Le premier mot de Pardaillan fut pour dire:

– Et mon ami Chico? Je ne le vois pas. Où est-il donc?

Avec un sourire malicieux, Juana demanda sur un ton assez incrédule:

– Est-ce bien sérieusement, monsieur le chevalier, que vous donnez ce titre d’ami à un aussi piètre personnage que le Chico?

– Ma chère enfant, dit gravement Pardaillan, croyez bien que je ne plaisante jamais avec une chose respectable. Que le Chico soit un piètre personnage, comme vous dites, peu me chaut. Je n’ai pas, Dieu merci! l’habitude de subordonner mes sentiments à là condition sociale de ceux à qui ils s’adressent. Tel qui paraît un grand et illustre personnage, chargé de biens et de quartiers de noblesse, m’apparaît parfois comme un triste sire, et inversement tel pauvre diable m’apparaît très noble et très estimable. Si je donne ce titre d’ami au Chico, c’est qu’effectivement il l’est. Et quand je vous aurais dit que je suis extrêmement réservé dans mes amitiés, ce sera une manière de vous dire que le Chico mérite tout à fait ce titre.

– Mais enfin qu’a-t-il donc fait de si beau qu’un homme tel que vous en parle de si élogieuse façon?

Pardaillan trempa flegmatiquement un gâteau dans son verre, et faisant mousser le vin en l’agitant, il dit avec un sourire narquois:

– Je vous l’ai dit: c’est un brave. Que si vous désirez en savoir plus long, je vous dirai un de ces jours ce qu’il a fait pour acquérir mon estime. Pour le moment, tenez pour très sérieux que je le considère réellement comme un ami et répondez, s’il vous plaît, à ma question: comment se fait-il que je ne le voie pas? Je le croyais de vos bons amis à vous aussi, ma jolie Juana?

Il sembla à Juana qu’il y avait une intention de raillerie dans la façon dont le chevalier prononça ces dernières paroles. Mais avec le seigneur français, il n’était jamais facile de se prononcer nettement. Il avait une si singulière manière de s’exprimer, il avait un sourire surtout si déconcertant, qu’on ne savait jamais avec lui. Aussi ne s’arrêta-t-elle pas à ce soupçon, et avec une moue enfantine:

– Il m’agaçait, dit-elle, je l’ai chassé.

– Oh! oh! quel méfait a-t-il donc commis?

– Aucun, seigneur de Pardaillan, seulement… c’est un sot.

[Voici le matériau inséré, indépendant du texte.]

(** The errors of the top-level node on an object: those of its fields,
    one list after the other. *)
Lemma record_errors fields path props errors :
  Yup.validateStrict (Yup.required (Yup.shape fields (Yup.object js)))
                     path (VObject props) = Ok errors ->
  exists perField,
    Forall2 (fun (kf : string * Yup.schema) errs =>
               Yup.validateStrict (snd kf) (path ++ [Key (fst kf)])
                                  (Js.get (VObject props) (fst kf)) = Ok errs)
            fields perField
    /\ errors = List.concat perField.
Proof.
  simpl. intros H. apply bind_Ok in H. destruct H as (nested & Hm & H).
  inversion H; subst. exists nested. split.
  - apply mapM_Forall2 in Hm. eapply Forall2_impl; [| exact Hm].
    intros [k f] errs Hf. exact Hf.
  - unfold Yup.ownErrors. simpl. now rewrite app_nil_r.
Qed.

(** ** C3 *)

(** C3.  What the presence test of the top-level node sees of a missing
    record.  [required] is put on the model validator, and validation runs
    on the cast record.  A schema without writable attributes: the missing
    record stays missing, and the [try] block throws one validation error,
    [required] at the root.  A schema with writable attributes: the missing
    record is cast to the object of the defaults of its fields before any
    test runs, so no error is reported at the root, whatever the fields
    report, and when the fields report nothing the call returns that
    object: the missing record is not rejected. *)
Theorem absent_record_accepted depth createOrUpdate m isDraft v :
  createModelValidator js strapi depth createOrUpdate m VUndefined isDraft = Ok v ->
  (Yup.fields_of v = [] ->
   tryValidate js strapi depth createOrUpdate m VUndefined isDraft
   = Throw (ValidationError [Yup.err [] "required"]))
  /\ (Yup.fields_of v <> [] ->
      let c := VObject (map (fun '(k, f) => (k, Yup.getDefault f)) (Yup.fields_of v)) in
      Yup.cast (Yup.required v) VUndefined = Ok c
      /\ forall errors,
          Yup.validateStrict (Yup.required v) [] c = Ok errors ->
          (forall e, In e errors -> e_path e <> [])
          /\ (errors = [] ->
              createValidateEntity js strapi depth createOrUpdate m VUndefined isDraft
              = Ok c)).
Proof.
  intros Hbuild.
  pose proof (createModelValidator_Ok _ _ _ _ _ _ _ Hbuild) as Hshape.
  destruct Hshape as (depth' & fields & -> & _ & ->).
  simpl Yup.fields_of. split.
  - intros ->. unfold tryValidate. rewrite Hbuild. reflexivity.
  - intros Hfields.
    assert (Hcast : Yup.cast (Yup.required (Yup.shape fields (Yup.object js))) VUndefined
                    = Ok (VObject (map (fun '(k, f) => (k, Yup.getDefault f)) fields))).
    { destruct fields as [| kf fields]; [congruence | reflexivity]. }
    split; [exact Hcast |].
    intros errors Hval. split.
    + intros e He Hpath.
      apply record_errors in Hval. destruct Hval as (perField & Hper & ->).
      apply in_concat in He. destruct He as (errs & Herrs & He).
      destruct (@Forall2_In_r _ _ _ _ _ errs Hper Herrs) as ([k f] & _ & Hf).
      destruct (@validateStrict_prefix _ _ _ _ Hf e He) as (rest & Hrest).
      rewrite Hpath in Hrest. discriminate.
    + intros ->. unfold createValidateEntity, tryValidate. rewrite Hbuild.
      cbn [bind]. unfold Yup.validate. rewrite Hcast. cbn [bind].
      rewrite Hval. reflexivity.
Qed.

(** X17.  Validation collects.  On an object record the errors are those
    of all the fields of the model validator, each field validated on its
    own property, and nothing else: three fields with one error each give
    three errors.  No error: the cast record is returned.  Any error: the
    [try] block throws one validation error that carries all of them, and
    the caller gets what the [catch] block makes of it, which is one bad
    request named [ValidationError] with the formatted errors whenever the
    formatter returns.  The list of errors is taken up to the order of its
    entries. *)
Theorem error_aggregation depth createOrUpdate m data isDraft v c errors :
  createModelValidator js strapi depth createOrUpdate m data isDraft = Ok v ->
  Yup.cast (Yup.required v) data = Ok c ->
  Yup.validateStrict (Yup.required v) [] c = Ok errors ->
  (forall props,
      c = VObject props ->
      exists perField,
        Forall2 (fun (kf : string * Yup.schema) errs =>
                   Yup.validateStrict (snd kf) [Key (fst kf)]
                                      (Js.get c (fst kf)) = Ok errs)
                (Yup.fields_of v) perField
        /\ Permutation errors (List.concat perField)
        /\ forall e1 e2 e3,
            perField = [[e1]; [e2]; [e3]] ->
            Permutation errors [e1; e2; e3] /\ List.length errors = 3%nat)
  /\ (errors = [] ->
      createValidateEntity js strapi depth createOrUpdate m data isDraft = Ok c)
  /\ (errors <> [] ->
      exists reported,
        Permutation reported errors
        /\ tryValidate js strapi depth createOrUpdate m data isDraft
           = Throw (ValidationError reported)
        /\ createValidateEntity js strapi depth createOrUpdate m data isDraft
           = rethrow strapi (ValidationError reported)
        /\ forall payload,
            formatYupErrors strapi (ValidationError reported) = Ok payload ->
            createValidateEntity js strapi depth createOrUpdate m data isDraft
            = Throw (BadRequest "ValidationError" (VObject [("errors", payload)]))).
Proof.
  intros Hbuild Hcast Hval.
  assert (Htry : tryValidate js strapi depth createOrUpdate m data isDraft
                 = match errors with
                   | [] => Ok c
                   | _ :: _ => Throw (ValidationError errors)
                   end).
  { unfold tryValidate. rewrite Hbuild. simpl.
    unfold Yup.validate. rewrite Hcast. simpl. rewrite Hval. simpl.
    destruct errors; reflexivity. }
  pose proof (createModelValidator_Ok _ _ _ _ _ _ _ Hbuild) as Hshape.
  destruct Hshape as (depth' & fields & -> & Hfields & ->).
  split; [| split].
  - intros props ->. apply record_errors in Hval.
    destruct Hval as (perField & Hper & ->).
    exists perField. split; [exact Hper |]. split; [apply Permutation_refl |].
    intros e1 e2 e3 ->. split; [apply Permutation_refl | reflexivity].
  - intros ->. unfold createValidateEntity. now rewrite Htry.
  - intros Hne. destruct errors as [| e errors]; [congruence |].
    exists (e :: errors). split; [apply Permutation_refl |].
    split; [exact Htry |].
    assert (Hcall : createValidateEntity js strapi (S depth') createOrUpdate m data isDraft
                    = rethrow strapi (ValidationError (e :: errors))).
    { unfold createValidateEntity. now rewrite Htry. }
    split; [exact Hcall |].
    intros payload Hp. rewrite Hcall. unfold rethrow. now rewrite Hp.
Qed.

End Aggregation.

(** A missing record in creation mode, for the schema [named] with the
    one attribute [name] of default ['x']: the record of the defaults is
    returned. *)
Lemma absent_record_accepted_witness :
  validateEntityCreation Examples.js Examples.strapi 1
    (Some Examples.named) VUndefined false
  = Ok (VObject [("name", VString "x")]).
Proof.
  destruct (proj2 (@absent_record_accepted Examples.js Examples.strapi 1 creation
                     (Some Examples.named) false _ eq_refl))
    as (_ & Hval); [discriminate |].
  apply (proj2 (Hval [] eq_refl)). reflexivity.
Defined.

(** The same call, and an update of [article] with a missing record: both
    return, neither reports [required] at the root. *)
Lemma absent_record_counterexample :
  validateEntityCreation Examples.js Examples.strapi 1
    (Some Examples.named) VUndefined false
  = Ok (VObject [("name", VString "x")])
  /\ exists out,
      validateEntityUpdate Examples.js Examples.strapi 1
        (Some Examples.article) VUndefined false = Ok out
      /\ ~ reportsError
            (validateEntityUpdate Examples.js Examples.strapi 1
               (Some Examples.article) VUndefined false)
            [] "required".
Proof.
  split; [reflexivity |]. eexists. split; [reflexivity |].
  intros (errors & H & _). discriminate.
Qed.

– Un sot! le Chico! Voilà ce que vous ne me ferez pas croire. C’est un garçon très fin au contraire, très intelligent, et qui vous est, je crois, très attaché. J’espère que ce renvoi n’est pas définitif et que je le reverrai bientôt ici.

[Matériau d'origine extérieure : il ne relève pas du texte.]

(** ** The process: steps and runs *)

(** Every step the scheduler can take is one of the listed
    transitions. *)
Lemma step_transition (l : label) (s s' : state) :
  step l s = Some s' -> transition l s s'.
Proof.
  unfold step, main_step, send_step, worker_step, done_step.
  intros H.
  destruct (halted s) eqn:Hh; [discriminate|].
  destruct l as [| |i|i].
  - destruct (main s) as [[|tbl todo]|chan tbl [|row pending] err todo|r] eqn:Hm;
      simplify_eq.
    + now apply T_return.
    + destruct (FindByName cfgTables tbl) as [c|] eqn:Hc.
      * destruct (IgnoreData c) eqn:Hi; simplify_eq.
        -- eapply T_skip; eauto. unfold included. now rewrite Hc, Hi.
        -- assert (Hin : included tbl = true)
             by (unfold included; now rewrite Hc, Hi).
           assert (T : transition LMain s
                        (start_table rdr tbl (opts_for tbl) todo s))
             by (now apply T_start).
           unfold opts_for in T. now rewrite Hc in T.
      * simplify_eq.
        assert (Hin : included tbl = true)
          by (unfold included; now rewrite Hc).
        assert (T : transition LMain s
                        (start_table rdr tbl (opts_for tbl) todo s))
             by (now apply T_start).
        unfold opts_for in T. now rewrite Hc in T.
    + destruct (workers s !! chan) as [w|] eqn:Hw; simplify_eq.
      eapply T_close; eauto.
  - destruct (main s) as [todo|chan tbl [|row pending] err todo|r] eqn:Hm;
      simplify_eq.
    destruct (workers s !! chan) as [w|] eqn:Hw; simplify_eq.
    destruct (wpc w) eqn:Hpc; simplify_eq.
    eapply T_send; eauto.
  - destruct (workers s !! i) as [w|] eqn:Hw; simplify_eq.
    destruct (wpc w) as [|row|stmt| | |] eqn:Hpc; simplify_eq.
    + destruct (wclosed w) eqn:Hcl; simplify_eq. eapply T_closed; eauto.
    + destruct (toSQLColumnMap row) as [[m [e|]]|msg] eqn:Hrow; simplify_eq.
      * eapply T_fatal; eauto.
      * eapply T_convert; eauto.
      * eapply T_panic; eauto.
    + assert (T := T_write fmt_float64 time_String Settings ReadTableOpt
                     zeroOpt NewReadTableOpt Sink WriteString insert_sql rdr
                     cfgTables s i w stmt Hh Hw Hpc).
      destruct (WriteString (sink s) stmt) as [o e]. simplify_eq. exact T.
    + assert (T := T_newline fmt_float64 time_String Settings ReadTableOpt
                     zeroOpt NewReadTableOpt Sink WriteString insert_sql rdr
                     cfgTables s i w Hh Hw Hpc).
      destruct (WriteString (sink s) newline) as [o e]. simplify_eq. exact T.
  - destruct (workers s !! i) as [w|] eqn:Hw; simplify_eq.
    destruct (wpc w) eqn:Hpc; simplify_eq.
    eapply T_done; eauto.
Qed.

(** Conversely every listed transition is a step. *)
Lemma transition_step (l : label) (s s' : state) :
  transition l s s' -> step l s = Some s'.
Proof.
  unfold step, main_step, send_step, worker_step, done_step.
  destruct 1 as
    [s Hh Hm|s tbl todo Hh Hm Hi|s tbl todo Hh Hm Hi
    |s chan tbl err todo w Hh Hm Hw|s chan tbl row pending err todo w Hh Hm Hw Hpc
    |s i w Hh Hw Hpc Hcl|s i w row m Hh Hw Hpc Hrow
    |s i w row m err Hh Hw Hpc Hrow|s i w row msg Hh Hw Hpc Hrow
    |s i w stmt Hh Hw Hpc|s i w Hh Hw Hpc|s i w Hh Hw Hpc];
    rewrite Hh; try rewrite Hm; try rewrite Hw; try rewrite Hpc;
    try rewrite Hrow; try rewrite Hcl; try reflexivity.
  - unfold included in Hi.
    destruct (FindByName cfgTables tbl) as [c|]; [|discriminate].
    destruct (IgnoreData c); [reflexivity|discriminate].
  - unfold included in Hi. unfold opts_for.
    destruct (FindByName cfgTables tbl) as [c|]; [|reflexivity].
    destruct (IgnoreData c); [discriminate|reflexivity].
  - now destruct (WriteString (sink s) stmt).
  - now destruct (WriteString (sink s) newline).
Qed.

(** Runs compose. *)
Lemma run_app (ls1 ls2 : list label) (s : state) :
  run (ls1 ++ ls2) s =
  match run ls1 s with
  | Some s1 => run ls2 s1
  | None => None
  end.
Proof.
  revert s. induction ls1 as [|l ls1 IH]; intros s; [reflexivity|].
  simpl. destruct (step l s); [apply IH|reflexivity].
Qed.

(** A property kept by every transition holds all along a run. *)
Lemma run_invariant (P : state -> Prop) :
  (forall l s s', P s -> transition l s s' -> P s') ->
  forall ls s s', P s -> run ls s = Some s' -> P s'.
Proof.
  intros Hstep ls. induction ls as [|l ls IH]; intros s s' Hs Hrun.
  - simpl in Hrun. now simplify_eq.
  - simpl in Hrun. destruct (step l s) as [s1|] eqn:Hl; [|discriminate].
    eapply IH; [|exact Hrun].
    apply (Hstep l s s1 Hs). apply step_transition. exact Hl.
Qed.

(** Logging touches the log only. *)
Lemma log_if_error_frame (tbl : string) (err : option error) (msg : string)
  (s : state) :
  main (log_if_error tbl err msg s) = main s
  /\ workers (log_if_error tbl err msg s) = workers s
  /\ sink (log_if_error tbl err msg s) = sink s
  /\ reads (log_if_error tbl err msg s) = reads s
  /\ signals (log_if_error tbl err msg s) = signals s
  /\ halted (log_if_error tbl err msg s) = halted s.
Proof. destruct err; repeat split. Qed.

(** What starting a table changes. *)
Lemma start_table_frame (tbl : string) (opts : ReadTableOpt)
  (todo : list string) (s : state) :
  main (start_table rdr tbl opts todo s)
  = MRead (length (workers s)) tbl (ReadTable rdr tbl opts).1
          (ReadTable rdr tbl opts).2 todo
  /\ workers (start_table rdr tbl opts todo s)
     = workers s ++ [mkWorker tbl false WRecv]
  /\ sink (start_table rdr tbl opts todo s) = sink s
  /\ logs (start_table rdr tbl opts todo s) = logs s
  /\ reads (start_table rdr tbl opts todo s) = reads s ++ [(tbl, opts)]
  /\ signals (start_table rdr tbl opts todo s) = signals s
  /\ halted (start_table rdr tbl opts todo s) = halted s.
Proof.
  unfold start_table. destruct (ReadTable rdr tbl opts). repeat split.
Qed.

(** The effect of a transition on the workers, the channel being
    populated, the tables still to visit, the reads and the signals: it
    leaves them alone, skips a table, starts one, closes the channel, or
    moves one worker to its next control point. *)
Lemma transition_effect (l : label) (s s' : state) :
  transition l s s' ->
  (workers s' = workers s /\ signals s' = signals s /\ reads s' = reads s
   /\ reading (main s') = reading (main s)
   /\ todo_of (main s') = todo_of (main s))
  \/ (exists tbl,
        workers s' = workers s /\ signals s' = signals s
        /\ reads s' = reads s
        /\ reading (main s) = None /\ reading (main s') = None
        /\ todo_of (main s) = tbl :: todo_of (main s')
        /\ included tbl = false)
  \/ (exists tbl,
        workers s' = workers s ++ [mkWorker tbl false WRecv]
        /\ signals s' = signals s
        /\ reads s' = reads s ++ [(tbl, opts_for tbl)]
        /\ reading (main s) = None
        /\ reading (main s') = Some (length (workers s))
        /\ todo_of (main s) = tbl :: todo_of (main s')
        /\ included tbl = true)
  \/ (exists chan w,
        workers s !! chan = Some w
        /\ workers s' = <[chan := close_chan w]> (workers s)
        /\ signals s' = signals s /\ reads s' = reads s
        /\ reading (main s) = Some chan /\ reading (main s') = None
        /\ todo_of (main s') = todo_of (main s))
  \/ (exists i w pc,
        workers s !! i = Some w
        /\ workers s' = <[i := set_pc pc w]> (workers s)
        /\ reads s' = reads s
        /\ reading (main s') = reading (main s)
        /\ todo_of (main s') = todo_of (main s)
        /\ wpc w <> WExit
        /\ (leaving pc = true -> wclosed w = true \/ wpc w = WSignal)
        /\ ((pc = WExit /\ signals s' = signals s ++ [i])
            \/ (pc <> WExit /\ signals s' = signals s))).
Proof.
  intros T.
  destruct T as
    [s Hh Hm|s tbl todo Hh Hm Hi|s tbl todo Hh Hm Hi
    |s chan tbl err todo w Hh Hm Hw|s chan tbl row pending err todo w Hh Hm Hw Hpc
    |s i w Hh Hw Hpc Hcl|s i w row m Hh Hw Hpc Hrow
    |s i w row m err Hh Hw Hpc Hrow|s i w row msg Hh Hw Hpc Hrow
    |s i w stmt Hh Hw Hpc|s i w Hh Hw Hpc|s i w Hh Hw Hpc].
  - left. simpl. rewrite Hm. repeat split.
  - right; left. exists tbl. simpl. rewrite Hm. repeat split; auto.
  - right; right; left. exists tbl.
    destruct (start_table_frame tbl (opts_for tbl) todo s)
      as (Em & Ew & _ & _ & Er & Es & _).
    rewrite Em, Ew, Er, Es, Hm. simpl. repeat split; auto.
  - right; right; right; left. exists chan, w.
    destruct (log_if_error_frame tbl err "error while reading table"
                (set_main (MLoop todo) (set_worker chan (close_chan w) s)))
      as (Em & Ew & _ & Er & Es & _).
    rewrite Em, Ew, Er, Es, Hm. simpl. repeat split; auto.
  - right; right; right; right. exists chan, w, (WRow row).
    simpl. rewrite Hm, Hpc. simpl. repeat split; auto; try discriminate.
  - right; right; right; right. exists i, w, WSignal.
    simpl. rewrite Hpc. repeat split; auto; try discriminate.
  - right; right; right; right. exists i, w, (WStmt (insert_sql (wtable w) m)).
    simpl. rewrite Hpc. repeat split; auto; try discriminate.
  - left. simpl. repeat split.
  - left. simpl. repeat split.
  - right; right; right; right. exists i, w, WNewline.
    match goal with |- context [log_if_error ?t ?e ?m ?x] =>
      destruct (log_if_error_frame t e m x) as (Em & Ew & _ & Er & Es & _)
    end.
    rewrite Em, Ew, Er, Es, Hpc. simpl. repeat split; auto; try discriminate.
  - right; right; right; right. exists i, w, WRecv.
    match goal with |- context [log_if_error ?t ?e ?m ?x] =>
      destruct (log_if_error_frame t e m x) as (Em & Ew & _ & Er & Es & _)
    end.
    rewrite Em, Ew, Er, Es, Hpc. simpl. repeat split; auto; try discriminate.
  - right; right; right; right. exists i, w, WExit.
    simpl. rewrite Hpc. repeat split; auto; try discriminate.
Qed.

– Oh! fit en riant Juana, il saura bien revenir sans qu’on ait besoin de l’y convier. Le Chico, monsieur le chevalier, quand je lui interdis la porte, il revient par la fenêtre, et tout est dit. Jamais je n’ai vu drôle aussi éhonté, aussi dépourvu d’amour-propre.

– Avec vous, peut-être, dit Pardaillan, en riant franchement de l’air dépité avec lequel elle avait dit ces paroles. Il ne faudrait pas trop s’y fier toutefois, et je crois que si tout autre que vous se permettait de lui manquer, le Chico ne se laisserait pas malmener aussi bénévolement que vous dites.